My analysis of the position:

  1. Materially, black is a pawn up.
  2. White's rooks and bishop are active.
  3. White has potential counterplay on Black's Kingside but I think it can be defended by the move Ng6.
  4. Black's queen is active.

According to my analysis, the position is quite equal and I don't find any reasonable justification for stockfish's score.

Bullet Game

Can you please explain why does stockfish prefer white here?

5

The key is to see how quickly both sides can bring their pieces into the game. Only Black's Queen and Knight are active -- his Bishop and two Rooks are extremely passive and can only be activated after many moves.

Meanwhile, White's Rh2 is active and he can bring Ra1 into the game in one move (by playing Rg1). Qc2 seems passive, but it can be opened quickly by playing d4, and maybe even a pawn sac with e5. White can bring the Knight into the game by playing Nf3, and the Bishop can be activated on the same diagonal as the Queen, after a potential pawn sac with e5.

Also, notice how by playing d4, White drives away one of Black's two active pieces. As an extra bonus, d4 also gives White full control of the center, and limits Black's Bishop.
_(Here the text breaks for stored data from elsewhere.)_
(* ===== verification/CrushBuildThms.v ===== *)
(** * What the builder's other functions make

    Tree buckets, choose arguments and the order in which straws are computed. *)

From Stdlib Require Import Sorting.Sorted.
From S2P Require Import Prelude CrushHash CrushLn CrushTypes CrushChoose CrushPerm CrushChooseSpec CrushTree CrushMapper CrushMapSpec CrushBuilder CrushBuilderSpec.

(** * Building tree buckets

    [crush_make_tree_bucket] adds every weight on the path from its leaf to the
    root.  The node weights it ends with are those of [tree_ok], the shape the
    tree choose method needs, as long as the number of nodes fits the 8-bit
    field that holds it. *)

(** ** Nodes *)

Lemma b_height_node h k : 0 <= h < 32 -> b_height (node h k) = Ok h.
Proof. exact (height_node h k). Qed.

Lemma node_inj h k h' k' : 0 <= h < 32 -> 0 <= h' < 32 -> node h k = node h' k' -> h = h' /\ k = k'.
Proof.
  intros Hh Hh' E. pose proof (height_node h k Hh) as H1. rewrite E, (height_node h' k' Hh') in H1.
  injection H1 as ->. split; [done |]. unfold node in E.
  assert (0 < 2 ^ h) by (apply Z.pow_pos_nonneg; lia). nia.
Qed.

Lemma on_right_node h k : 0 <= h -> 0 <= k -> on_right (node h k) h = Z.odd k.
Proof.
  intros Hh Hk. unfold on_right. rewrite Z.shiftl_1_l.
  assert (Hb : Z.testbit (node h k) (h + 1) = Z.odd k).
  { unfold node. rewrite Z.mul_comm, <- Z.shiftl_mul_pow2 by lia. rewrite Z.shiftl_spec by lia.
    replace (h + 1 - h) with (Z.succ 0) by lia. rewrite Z.testbit_odd_succ by lia. apply Z.bit0_odd. }
  rewrite <- Hb. destruct (Z.testbit (node h k) (h + 1)) eqn:E.
  - apply negb_true_iff, Z.eqb_neq. intros H0. apply (f_equal (fun z => Z.testbit z (h + 1))) in H0.
    rewrite Z.land_spec, E, Z.pow2_bits_true, Z.bits_0 in H0 by lia. done.
  - apply negb_false_iff, Z.eqb_eq. apply Z.bits_inj'. intros n Hn. rewrite Z.land_spec, Z.bits_0.
    destruct (decide (n = h + 1)) as [-> |]; [by rewrite E |].
    rewrite Z.pow2_bits_false by lia. apply andb_false_r.
Qed.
Based on all this, White has more than enough compensation for the h6-pawn (which can't even move without being taken), but not enough to be winning (just better).

7

The main feature in this position is the lack of defenses around black's king. After Rg1 followed by improving the bishop, either h5 or c4 to pressure f7, you are effectively attacking with an extra rook.

Some sample attacks are:

1) Although a beginner's attacking formation, aligning a queen-bishop battery--by d4, Qd3, Bd1-c2, threatens a simple mate on h7.

2) After an exchange sacrifice on g6, the weakness on the white squares are easily exploited after the bishop gets to c4.
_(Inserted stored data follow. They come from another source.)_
(* ===== verification/PgSplit.v ===== *)
(** * Splitting and merging placement groups

    The operations of PgTypes.v on PG seeds are stated in several ways: masks in
    [ceph_stable_mod], a search over candidate bits in [is_split], clearing the
    highest set bit in [get_parent], a number of significant bits in
    [get_split_bits].  All of them are characterised by one relation, [cut b x y],
    which says that [y] is what remains of [x] when just enough of its high bits
    are dropped to get below [b]; the theorems of this file follow from that. *)

From S2P Require Import Prelude CrushHash PgTypes.

(** ** The relation behind [ceph_stable_mod]

    [cut b x y]: [y] consists of the low [j] bits of [x], is below [b], and no
    larger number of low bits of [x] gives another value below [b]. *)

Definition cut (b x y : Z) : Prop :=
  exists j, 0 <= j /\ y = x mod 2 ^ j /\ y < b /\
    forall i, j <= i -> x mod 2 ^ i < b -> x mod 2 ^ i = y.

Lemma cut_fun b x y z : cut b x y -> cut b x z -> y = z.
Proof.
  intros (j & Hj & -> & Hy & Hjm) (k & Hk & -> & Hz & Hkm).
  destruct (Z.le_ge_cases j k); [symmetry; by apply Hjm | by apply Hkm].
Qed.

Lemma mod_pow2_mod x i j : 0 <= i -> 0 <= j -> (x mod 2 ^ i) mod 2 ^ j = x mod 2 ^ Z.min i j.
Proof.
  intros Hi Hj. rewrite <- !Z.land_ones by lia. apply Z.bits_inj'. intros n Hn.
  rewrite !Z.land_spec, !Z.testbit_ones_nonneg by lia.
  destruct (Z.testbit x n), (Z.ltb_spec n i), (Z.ltb_spec n j), (Z.ltb_spec n (Z.min i j)); lia || done.
Qed.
3) After the Knight reaches f5, via Nf1-e3, the pressure on g7 and especially h6 is difficult to protect.

The knight on g6 is the king's best protector, but, mainly due to it being on a white square, it is easily removed, and then black's kingside becomes exposed.

0

Since this is an opposite-colored bishop game, black has a light squared weakness on both sides, which could lead to an invasion on the light squares from white.

Even though White doesn't have any pawns to protect the White King, it does provide semi-open files for the rooks to attack on, and the semi-open files lead straight to the black king.